▸ Problem to solve
Only the lines from the beginning of the data below through the line containing "Proofs about [SshBlob]: blobs" belong in the response, each copied exactly.

━━ The records ━━

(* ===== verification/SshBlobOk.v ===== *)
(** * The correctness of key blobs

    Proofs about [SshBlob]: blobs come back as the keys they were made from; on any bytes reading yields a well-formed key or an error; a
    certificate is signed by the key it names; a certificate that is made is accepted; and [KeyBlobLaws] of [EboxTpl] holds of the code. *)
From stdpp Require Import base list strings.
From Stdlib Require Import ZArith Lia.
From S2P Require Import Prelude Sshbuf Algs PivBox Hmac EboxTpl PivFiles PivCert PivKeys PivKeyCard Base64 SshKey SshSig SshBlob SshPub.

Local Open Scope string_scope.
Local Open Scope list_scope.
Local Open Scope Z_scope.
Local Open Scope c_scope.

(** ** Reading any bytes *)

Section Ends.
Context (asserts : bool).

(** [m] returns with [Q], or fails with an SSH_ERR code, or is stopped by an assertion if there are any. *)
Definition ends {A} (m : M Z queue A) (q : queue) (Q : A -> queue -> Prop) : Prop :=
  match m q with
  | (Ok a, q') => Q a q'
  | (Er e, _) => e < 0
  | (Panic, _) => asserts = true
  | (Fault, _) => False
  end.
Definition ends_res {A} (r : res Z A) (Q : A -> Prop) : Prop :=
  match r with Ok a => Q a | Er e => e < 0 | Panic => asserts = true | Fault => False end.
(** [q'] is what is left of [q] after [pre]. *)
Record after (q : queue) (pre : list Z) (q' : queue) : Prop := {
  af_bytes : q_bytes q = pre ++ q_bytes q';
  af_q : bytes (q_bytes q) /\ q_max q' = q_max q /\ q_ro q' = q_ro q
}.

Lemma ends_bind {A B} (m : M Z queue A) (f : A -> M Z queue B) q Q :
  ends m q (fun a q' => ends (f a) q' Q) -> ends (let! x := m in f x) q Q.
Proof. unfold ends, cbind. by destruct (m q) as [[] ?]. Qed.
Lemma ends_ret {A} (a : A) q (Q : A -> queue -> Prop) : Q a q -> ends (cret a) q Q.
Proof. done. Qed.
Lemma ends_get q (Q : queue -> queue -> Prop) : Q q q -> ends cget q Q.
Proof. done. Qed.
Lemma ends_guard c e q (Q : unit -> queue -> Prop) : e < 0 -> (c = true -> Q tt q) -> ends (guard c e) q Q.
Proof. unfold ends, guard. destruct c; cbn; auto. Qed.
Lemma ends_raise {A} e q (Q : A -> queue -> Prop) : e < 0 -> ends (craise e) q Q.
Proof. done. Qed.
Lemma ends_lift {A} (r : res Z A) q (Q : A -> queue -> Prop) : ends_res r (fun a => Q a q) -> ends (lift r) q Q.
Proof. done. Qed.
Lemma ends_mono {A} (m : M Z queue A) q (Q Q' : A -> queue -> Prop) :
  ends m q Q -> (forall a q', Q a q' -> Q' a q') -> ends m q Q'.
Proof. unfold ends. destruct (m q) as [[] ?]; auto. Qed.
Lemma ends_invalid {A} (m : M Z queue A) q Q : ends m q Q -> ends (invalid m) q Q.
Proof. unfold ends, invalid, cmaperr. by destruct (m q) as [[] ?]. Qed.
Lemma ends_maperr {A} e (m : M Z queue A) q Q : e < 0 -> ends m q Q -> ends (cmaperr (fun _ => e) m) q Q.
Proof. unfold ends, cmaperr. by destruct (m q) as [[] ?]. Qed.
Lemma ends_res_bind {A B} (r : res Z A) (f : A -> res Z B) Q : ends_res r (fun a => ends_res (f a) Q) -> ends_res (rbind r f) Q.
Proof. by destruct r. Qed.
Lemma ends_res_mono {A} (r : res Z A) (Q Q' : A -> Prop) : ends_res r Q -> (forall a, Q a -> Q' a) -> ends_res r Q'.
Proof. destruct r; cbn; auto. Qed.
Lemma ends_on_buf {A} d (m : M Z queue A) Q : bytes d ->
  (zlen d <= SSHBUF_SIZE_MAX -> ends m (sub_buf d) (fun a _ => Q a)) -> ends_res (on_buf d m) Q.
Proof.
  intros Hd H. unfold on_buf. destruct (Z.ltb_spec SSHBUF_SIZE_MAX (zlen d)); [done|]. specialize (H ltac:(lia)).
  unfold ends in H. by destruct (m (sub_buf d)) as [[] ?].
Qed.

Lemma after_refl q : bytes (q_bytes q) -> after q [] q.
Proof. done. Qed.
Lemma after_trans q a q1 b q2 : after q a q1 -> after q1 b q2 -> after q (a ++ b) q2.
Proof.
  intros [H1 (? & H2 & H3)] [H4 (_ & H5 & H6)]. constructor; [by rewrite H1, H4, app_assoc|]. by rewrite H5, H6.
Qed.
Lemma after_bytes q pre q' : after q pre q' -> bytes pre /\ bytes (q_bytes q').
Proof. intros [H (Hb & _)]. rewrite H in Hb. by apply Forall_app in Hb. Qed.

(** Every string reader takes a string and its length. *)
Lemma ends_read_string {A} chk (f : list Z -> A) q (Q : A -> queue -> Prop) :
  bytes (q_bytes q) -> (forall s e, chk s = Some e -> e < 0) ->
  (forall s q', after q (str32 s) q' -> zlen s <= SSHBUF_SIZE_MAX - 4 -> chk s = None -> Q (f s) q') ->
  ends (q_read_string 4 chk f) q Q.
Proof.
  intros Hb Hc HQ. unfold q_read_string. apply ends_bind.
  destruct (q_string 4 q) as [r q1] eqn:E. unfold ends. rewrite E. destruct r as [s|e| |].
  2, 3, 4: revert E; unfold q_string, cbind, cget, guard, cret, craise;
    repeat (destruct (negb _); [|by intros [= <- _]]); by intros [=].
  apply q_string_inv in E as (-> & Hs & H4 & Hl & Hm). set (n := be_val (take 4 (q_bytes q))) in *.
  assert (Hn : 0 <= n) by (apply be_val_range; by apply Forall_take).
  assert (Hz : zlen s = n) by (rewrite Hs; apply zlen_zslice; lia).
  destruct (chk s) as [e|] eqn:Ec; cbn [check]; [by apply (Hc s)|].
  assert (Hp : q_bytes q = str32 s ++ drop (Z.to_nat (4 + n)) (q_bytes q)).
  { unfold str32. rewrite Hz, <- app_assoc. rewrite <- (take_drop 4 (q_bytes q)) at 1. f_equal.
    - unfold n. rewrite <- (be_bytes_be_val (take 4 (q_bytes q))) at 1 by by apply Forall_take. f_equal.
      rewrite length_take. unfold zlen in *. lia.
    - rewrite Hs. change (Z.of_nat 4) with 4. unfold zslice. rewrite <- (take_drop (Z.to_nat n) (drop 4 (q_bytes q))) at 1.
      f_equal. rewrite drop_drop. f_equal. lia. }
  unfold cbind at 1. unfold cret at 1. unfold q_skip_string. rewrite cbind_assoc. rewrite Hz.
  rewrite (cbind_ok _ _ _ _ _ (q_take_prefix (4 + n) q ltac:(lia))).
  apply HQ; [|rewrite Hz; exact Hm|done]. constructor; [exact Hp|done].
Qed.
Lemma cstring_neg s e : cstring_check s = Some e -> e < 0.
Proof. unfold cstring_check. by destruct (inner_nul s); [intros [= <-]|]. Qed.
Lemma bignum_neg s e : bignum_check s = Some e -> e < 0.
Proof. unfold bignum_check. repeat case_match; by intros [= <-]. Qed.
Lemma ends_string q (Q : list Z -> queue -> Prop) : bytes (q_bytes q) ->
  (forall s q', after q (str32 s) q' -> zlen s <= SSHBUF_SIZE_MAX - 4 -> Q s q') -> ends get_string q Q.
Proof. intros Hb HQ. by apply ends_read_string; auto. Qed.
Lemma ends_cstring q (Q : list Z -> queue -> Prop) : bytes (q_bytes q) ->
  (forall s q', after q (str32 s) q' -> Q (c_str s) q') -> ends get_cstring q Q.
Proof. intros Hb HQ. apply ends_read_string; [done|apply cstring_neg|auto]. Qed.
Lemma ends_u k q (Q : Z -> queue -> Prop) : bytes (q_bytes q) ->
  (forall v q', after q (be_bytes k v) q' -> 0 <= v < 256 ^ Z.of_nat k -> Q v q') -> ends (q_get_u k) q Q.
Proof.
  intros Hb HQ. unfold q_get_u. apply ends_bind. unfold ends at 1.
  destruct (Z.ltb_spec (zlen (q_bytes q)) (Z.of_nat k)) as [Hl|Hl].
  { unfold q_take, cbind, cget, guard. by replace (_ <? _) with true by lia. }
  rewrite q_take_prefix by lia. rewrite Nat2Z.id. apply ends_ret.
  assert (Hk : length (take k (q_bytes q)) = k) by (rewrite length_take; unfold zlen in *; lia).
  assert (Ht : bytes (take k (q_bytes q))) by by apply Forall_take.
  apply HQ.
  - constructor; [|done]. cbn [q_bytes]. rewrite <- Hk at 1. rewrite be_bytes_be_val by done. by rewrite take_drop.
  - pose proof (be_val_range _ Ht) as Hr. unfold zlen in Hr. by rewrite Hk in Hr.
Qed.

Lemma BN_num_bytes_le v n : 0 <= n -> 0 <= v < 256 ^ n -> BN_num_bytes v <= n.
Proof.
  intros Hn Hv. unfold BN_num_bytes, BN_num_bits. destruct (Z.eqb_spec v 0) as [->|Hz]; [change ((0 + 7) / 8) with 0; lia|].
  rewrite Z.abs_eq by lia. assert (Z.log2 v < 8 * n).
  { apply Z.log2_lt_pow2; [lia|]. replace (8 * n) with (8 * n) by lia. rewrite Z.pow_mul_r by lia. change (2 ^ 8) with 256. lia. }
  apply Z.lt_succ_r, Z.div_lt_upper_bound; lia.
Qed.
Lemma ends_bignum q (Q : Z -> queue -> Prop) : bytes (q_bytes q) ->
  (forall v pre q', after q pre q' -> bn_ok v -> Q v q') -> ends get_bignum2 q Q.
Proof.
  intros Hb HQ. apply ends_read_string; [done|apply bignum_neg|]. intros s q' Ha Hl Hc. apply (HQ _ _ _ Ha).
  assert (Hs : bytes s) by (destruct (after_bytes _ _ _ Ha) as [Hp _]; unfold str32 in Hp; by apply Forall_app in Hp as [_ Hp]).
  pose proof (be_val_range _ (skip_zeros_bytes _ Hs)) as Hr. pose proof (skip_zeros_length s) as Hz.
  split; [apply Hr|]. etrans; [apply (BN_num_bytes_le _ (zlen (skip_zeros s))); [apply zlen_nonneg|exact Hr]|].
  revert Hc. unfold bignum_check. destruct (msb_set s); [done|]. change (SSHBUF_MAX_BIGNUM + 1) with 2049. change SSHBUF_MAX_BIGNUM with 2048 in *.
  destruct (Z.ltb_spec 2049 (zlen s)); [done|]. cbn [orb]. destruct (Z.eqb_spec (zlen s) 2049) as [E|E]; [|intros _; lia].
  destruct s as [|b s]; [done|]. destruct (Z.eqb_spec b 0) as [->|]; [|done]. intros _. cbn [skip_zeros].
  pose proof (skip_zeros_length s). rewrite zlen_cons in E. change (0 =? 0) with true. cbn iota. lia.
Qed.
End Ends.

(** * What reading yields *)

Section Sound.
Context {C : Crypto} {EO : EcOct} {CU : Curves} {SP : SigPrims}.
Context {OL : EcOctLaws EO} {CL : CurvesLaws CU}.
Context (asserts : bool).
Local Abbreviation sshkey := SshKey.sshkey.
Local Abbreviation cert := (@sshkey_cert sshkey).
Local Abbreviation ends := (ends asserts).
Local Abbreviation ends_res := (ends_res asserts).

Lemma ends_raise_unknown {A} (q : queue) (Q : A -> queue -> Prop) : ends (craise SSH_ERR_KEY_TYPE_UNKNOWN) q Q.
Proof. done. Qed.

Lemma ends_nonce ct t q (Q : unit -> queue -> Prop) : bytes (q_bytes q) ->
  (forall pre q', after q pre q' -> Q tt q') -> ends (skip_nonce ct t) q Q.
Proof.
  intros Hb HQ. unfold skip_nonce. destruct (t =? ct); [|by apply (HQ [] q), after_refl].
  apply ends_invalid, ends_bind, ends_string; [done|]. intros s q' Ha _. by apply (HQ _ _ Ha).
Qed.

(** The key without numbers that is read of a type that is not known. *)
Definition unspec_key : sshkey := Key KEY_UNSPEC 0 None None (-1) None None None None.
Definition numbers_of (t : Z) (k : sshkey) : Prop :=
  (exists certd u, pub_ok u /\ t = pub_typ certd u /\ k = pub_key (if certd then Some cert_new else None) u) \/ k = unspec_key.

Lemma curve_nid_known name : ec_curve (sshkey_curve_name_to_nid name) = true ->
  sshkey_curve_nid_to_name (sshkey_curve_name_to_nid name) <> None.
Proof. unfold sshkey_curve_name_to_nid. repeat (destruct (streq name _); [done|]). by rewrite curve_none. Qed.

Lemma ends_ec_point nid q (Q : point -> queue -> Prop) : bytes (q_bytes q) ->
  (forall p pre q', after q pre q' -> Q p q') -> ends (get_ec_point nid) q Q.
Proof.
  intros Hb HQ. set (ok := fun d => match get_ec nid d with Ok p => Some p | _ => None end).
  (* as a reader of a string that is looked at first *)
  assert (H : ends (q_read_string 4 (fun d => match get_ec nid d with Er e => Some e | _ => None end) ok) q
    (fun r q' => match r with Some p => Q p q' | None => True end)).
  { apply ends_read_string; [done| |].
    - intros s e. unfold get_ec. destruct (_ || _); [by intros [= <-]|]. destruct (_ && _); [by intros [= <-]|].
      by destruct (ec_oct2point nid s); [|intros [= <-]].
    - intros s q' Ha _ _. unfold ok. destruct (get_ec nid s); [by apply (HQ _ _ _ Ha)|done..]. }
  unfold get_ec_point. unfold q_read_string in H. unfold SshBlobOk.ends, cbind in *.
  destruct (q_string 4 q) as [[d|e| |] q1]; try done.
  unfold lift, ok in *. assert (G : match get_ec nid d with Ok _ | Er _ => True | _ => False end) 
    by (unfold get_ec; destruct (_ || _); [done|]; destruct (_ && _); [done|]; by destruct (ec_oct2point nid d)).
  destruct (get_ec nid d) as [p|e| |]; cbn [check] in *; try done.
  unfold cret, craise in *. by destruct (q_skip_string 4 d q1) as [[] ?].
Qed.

━━━

▸ Worked solution
(* ===== verification/SshBlobOk.v ===== *)
(** * The correctness of key blobs

    Proofs about [SshBlob]: blobs come back as the keys they were made from; on any bytes reading yields a well-formed key or an error; a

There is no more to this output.